### DATA TO PROCESS

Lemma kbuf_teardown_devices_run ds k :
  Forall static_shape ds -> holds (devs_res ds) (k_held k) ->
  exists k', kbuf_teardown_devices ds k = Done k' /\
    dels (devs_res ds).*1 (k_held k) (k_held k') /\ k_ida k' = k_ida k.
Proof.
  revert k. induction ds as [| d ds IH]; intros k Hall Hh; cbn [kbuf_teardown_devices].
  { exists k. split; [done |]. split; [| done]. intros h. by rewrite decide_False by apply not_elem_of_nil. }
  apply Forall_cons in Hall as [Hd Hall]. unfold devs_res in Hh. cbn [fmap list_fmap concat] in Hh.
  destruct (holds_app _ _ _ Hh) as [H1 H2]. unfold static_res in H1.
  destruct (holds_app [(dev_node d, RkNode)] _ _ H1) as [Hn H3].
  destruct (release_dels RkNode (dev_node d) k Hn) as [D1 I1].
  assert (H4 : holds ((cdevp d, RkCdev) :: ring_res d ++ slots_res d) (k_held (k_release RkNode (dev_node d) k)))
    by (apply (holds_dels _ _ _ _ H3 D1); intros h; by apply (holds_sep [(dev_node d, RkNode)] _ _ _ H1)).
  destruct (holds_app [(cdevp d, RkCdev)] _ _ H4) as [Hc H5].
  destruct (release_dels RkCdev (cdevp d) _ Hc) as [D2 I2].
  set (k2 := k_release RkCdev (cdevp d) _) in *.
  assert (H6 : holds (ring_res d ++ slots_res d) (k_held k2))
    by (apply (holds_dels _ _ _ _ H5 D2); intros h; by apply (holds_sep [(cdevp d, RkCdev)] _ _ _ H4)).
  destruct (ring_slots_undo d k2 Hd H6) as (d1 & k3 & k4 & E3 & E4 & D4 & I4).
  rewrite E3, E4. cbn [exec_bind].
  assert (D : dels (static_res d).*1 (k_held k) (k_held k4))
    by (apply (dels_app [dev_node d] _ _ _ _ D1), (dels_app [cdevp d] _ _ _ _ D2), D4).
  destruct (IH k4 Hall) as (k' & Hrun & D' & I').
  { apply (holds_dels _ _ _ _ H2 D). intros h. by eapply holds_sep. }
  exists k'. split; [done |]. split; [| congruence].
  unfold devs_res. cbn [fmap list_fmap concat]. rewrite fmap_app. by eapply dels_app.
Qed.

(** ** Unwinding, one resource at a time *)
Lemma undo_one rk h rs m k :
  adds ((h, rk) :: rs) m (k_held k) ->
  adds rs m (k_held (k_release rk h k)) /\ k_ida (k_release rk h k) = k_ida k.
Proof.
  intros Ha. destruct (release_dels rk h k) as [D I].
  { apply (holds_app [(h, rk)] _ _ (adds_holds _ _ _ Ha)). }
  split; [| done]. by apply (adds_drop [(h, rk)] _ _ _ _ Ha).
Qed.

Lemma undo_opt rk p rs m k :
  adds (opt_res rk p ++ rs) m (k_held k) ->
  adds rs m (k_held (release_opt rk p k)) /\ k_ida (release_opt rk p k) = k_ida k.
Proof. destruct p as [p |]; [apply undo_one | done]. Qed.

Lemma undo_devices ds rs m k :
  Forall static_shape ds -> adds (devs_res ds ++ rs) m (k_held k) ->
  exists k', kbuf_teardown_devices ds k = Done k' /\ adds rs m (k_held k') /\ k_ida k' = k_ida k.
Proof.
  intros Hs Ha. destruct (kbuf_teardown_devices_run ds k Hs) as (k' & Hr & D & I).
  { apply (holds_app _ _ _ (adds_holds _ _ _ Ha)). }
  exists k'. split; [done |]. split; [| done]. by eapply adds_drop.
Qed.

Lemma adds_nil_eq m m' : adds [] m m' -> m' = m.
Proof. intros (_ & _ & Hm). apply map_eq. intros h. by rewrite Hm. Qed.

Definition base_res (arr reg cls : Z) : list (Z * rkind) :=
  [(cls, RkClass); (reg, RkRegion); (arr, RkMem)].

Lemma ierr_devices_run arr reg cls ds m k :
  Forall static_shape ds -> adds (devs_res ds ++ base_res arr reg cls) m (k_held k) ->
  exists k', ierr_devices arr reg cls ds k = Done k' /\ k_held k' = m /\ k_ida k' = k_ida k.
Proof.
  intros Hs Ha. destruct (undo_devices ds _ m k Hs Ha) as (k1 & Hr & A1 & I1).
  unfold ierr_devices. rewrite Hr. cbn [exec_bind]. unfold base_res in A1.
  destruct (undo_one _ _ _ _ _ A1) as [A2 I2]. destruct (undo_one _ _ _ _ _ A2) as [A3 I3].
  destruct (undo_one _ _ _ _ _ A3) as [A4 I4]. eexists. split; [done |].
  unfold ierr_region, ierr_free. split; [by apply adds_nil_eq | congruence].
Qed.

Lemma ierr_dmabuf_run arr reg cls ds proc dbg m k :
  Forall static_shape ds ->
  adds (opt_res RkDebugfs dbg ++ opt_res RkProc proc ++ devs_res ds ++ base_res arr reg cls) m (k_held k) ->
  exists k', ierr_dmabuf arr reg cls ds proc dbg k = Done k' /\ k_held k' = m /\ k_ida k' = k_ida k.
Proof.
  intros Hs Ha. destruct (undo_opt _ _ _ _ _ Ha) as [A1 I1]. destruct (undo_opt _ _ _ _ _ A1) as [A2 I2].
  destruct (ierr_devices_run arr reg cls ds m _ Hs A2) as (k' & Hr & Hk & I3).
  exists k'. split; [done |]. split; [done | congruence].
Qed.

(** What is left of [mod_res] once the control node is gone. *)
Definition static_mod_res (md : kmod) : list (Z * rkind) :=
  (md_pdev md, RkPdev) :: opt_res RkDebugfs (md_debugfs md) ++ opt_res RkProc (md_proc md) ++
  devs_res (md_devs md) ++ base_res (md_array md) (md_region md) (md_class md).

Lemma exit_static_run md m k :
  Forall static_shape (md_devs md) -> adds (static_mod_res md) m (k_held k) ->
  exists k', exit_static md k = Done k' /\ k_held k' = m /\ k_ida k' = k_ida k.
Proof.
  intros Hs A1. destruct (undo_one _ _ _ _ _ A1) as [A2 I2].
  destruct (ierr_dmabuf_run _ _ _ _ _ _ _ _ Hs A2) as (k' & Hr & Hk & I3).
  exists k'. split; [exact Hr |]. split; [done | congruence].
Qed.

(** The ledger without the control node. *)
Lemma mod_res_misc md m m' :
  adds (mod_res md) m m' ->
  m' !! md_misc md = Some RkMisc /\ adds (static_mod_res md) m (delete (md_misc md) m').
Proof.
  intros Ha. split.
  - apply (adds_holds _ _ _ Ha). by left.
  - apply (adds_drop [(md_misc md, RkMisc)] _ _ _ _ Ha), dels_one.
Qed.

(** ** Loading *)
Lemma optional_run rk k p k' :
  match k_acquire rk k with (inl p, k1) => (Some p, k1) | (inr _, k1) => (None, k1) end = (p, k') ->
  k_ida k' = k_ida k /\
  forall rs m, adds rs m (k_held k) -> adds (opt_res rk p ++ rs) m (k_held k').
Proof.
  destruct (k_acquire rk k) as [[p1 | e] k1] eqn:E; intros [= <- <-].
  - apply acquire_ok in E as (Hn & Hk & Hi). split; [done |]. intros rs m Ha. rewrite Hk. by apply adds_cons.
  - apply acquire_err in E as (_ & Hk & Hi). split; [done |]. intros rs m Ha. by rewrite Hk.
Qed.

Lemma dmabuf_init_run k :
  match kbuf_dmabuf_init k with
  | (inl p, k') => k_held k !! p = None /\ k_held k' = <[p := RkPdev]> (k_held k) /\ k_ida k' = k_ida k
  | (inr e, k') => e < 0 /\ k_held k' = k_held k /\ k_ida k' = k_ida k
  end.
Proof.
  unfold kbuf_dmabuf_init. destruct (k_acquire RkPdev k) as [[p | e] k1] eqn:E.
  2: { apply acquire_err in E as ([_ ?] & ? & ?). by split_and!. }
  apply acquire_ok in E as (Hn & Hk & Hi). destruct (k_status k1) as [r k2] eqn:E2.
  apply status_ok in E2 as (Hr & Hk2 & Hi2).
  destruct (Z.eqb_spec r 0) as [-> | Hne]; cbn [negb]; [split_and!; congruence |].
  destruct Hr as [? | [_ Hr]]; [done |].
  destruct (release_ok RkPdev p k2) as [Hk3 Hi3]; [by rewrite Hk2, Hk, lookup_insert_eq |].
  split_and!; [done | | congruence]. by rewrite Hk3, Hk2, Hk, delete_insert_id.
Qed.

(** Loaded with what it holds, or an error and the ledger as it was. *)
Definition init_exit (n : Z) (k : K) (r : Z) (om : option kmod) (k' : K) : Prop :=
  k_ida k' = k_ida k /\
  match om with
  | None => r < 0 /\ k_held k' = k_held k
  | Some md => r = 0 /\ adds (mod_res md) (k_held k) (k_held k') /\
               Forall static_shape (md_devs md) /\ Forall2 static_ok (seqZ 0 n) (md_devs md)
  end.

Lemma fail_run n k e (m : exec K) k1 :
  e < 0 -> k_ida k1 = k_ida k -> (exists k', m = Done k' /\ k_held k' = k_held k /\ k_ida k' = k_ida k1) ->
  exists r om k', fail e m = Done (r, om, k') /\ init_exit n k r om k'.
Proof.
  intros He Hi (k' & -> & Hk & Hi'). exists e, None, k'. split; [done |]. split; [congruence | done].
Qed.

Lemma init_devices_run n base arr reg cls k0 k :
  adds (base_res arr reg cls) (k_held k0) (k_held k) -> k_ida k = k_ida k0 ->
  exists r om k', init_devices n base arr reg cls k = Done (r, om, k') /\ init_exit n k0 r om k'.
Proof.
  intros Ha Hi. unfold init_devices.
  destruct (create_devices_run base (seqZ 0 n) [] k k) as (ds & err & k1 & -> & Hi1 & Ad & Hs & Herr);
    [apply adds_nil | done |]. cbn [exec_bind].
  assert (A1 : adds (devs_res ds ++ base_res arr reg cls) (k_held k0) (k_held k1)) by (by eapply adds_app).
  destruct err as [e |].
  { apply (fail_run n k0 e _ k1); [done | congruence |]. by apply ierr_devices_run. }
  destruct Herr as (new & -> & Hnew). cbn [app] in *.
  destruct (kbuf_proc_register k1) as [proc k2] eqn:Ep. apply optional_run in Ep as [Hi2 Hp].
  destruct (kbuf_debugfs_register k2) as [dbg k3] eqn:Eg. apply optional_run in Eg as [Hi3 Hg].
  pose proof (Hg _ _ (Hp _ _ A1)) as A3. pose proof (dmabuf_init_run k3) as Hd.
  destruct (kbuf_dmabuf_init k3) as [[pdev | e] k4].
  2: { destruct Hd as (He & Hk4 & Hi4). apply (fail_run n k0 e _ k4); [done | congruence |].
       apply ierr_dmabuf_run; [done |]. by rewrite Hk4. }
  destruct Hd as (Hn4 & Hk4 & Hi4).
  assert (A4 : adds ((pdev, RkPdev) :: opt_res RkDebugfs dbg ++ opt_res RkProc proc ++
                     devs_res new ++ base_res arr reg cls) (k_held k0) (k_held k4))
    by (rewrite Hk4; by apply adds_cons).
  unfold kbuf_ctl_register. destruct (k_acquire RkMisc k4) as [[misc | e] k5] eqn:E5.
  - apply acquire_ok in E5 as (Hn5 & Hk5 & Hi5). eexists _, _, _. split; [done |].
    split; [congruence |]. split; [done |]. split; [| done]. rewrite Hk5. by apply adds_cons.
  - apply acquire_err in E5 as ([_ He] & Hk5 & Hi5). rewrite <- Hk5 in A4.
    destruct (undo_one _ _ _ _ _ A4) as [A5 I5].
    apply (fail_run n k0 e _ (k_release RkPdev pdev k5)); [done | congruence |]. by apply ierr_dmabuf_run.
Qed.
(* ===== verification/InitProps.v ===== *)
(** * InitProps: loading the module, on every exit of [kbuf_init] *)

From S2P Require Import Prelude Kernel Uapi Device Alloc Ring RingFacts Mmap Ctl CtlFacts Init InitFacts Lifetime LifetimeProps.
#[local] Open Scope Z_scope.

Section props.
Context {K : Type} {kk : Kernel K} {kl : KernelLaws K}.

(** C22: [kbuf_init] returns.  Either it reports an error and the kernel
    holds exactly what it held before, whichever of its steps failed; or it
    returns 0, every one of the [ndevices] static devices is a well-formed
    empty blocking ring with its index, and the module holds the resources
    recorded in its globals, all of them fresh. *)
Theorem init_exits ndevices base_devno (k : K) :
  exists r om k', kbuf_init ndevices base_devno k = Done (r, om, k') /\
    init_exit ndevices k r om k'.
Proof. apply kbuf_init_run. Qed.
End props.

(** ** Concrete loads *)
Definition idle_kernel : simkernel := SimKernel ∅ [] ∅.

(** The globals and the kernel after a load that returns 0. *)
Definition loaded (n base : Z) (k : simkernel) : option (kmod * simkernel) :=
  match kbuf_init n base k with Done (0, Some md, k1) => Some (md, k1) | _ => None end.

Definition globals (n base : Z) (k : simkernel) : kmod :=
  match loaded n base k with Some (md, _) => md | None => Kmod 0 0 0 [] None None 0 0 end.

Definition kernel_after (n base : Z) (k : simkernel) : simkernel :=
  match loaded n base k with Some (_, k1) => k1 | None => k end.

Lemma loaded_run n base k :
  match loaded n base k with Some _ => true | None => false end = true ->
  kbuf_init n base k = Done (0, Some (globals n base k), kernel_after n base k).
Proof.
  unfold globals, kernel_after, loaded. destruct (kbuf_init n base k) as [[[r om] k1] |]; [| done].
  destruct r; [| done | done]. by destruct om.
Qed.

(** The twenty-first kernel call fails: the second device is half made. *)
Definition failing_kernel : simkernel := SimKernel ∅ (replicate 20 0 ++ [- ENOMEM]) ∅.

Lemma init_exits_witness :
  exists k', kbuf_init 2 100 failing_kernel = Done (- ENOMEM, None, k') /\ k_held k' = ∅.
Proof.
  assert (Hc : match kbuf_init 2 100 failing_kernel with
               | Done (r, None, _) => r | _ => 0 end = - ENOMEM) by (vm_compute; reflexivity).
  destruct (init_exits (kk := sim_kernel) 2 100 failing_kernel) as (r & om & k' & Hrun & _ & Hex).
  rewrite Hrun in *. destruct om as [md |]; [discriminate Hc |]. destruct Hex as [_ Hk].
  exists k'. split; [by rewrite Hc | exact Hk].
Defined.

### EXERCISE
Pick each line holding the word "module" out of the listing.

### WRITTEN RESPONSE
(** * InitProps: loading the module, on every exit of [kbuf_init] *)
    empty blocking ring with its index, and the module holds the resources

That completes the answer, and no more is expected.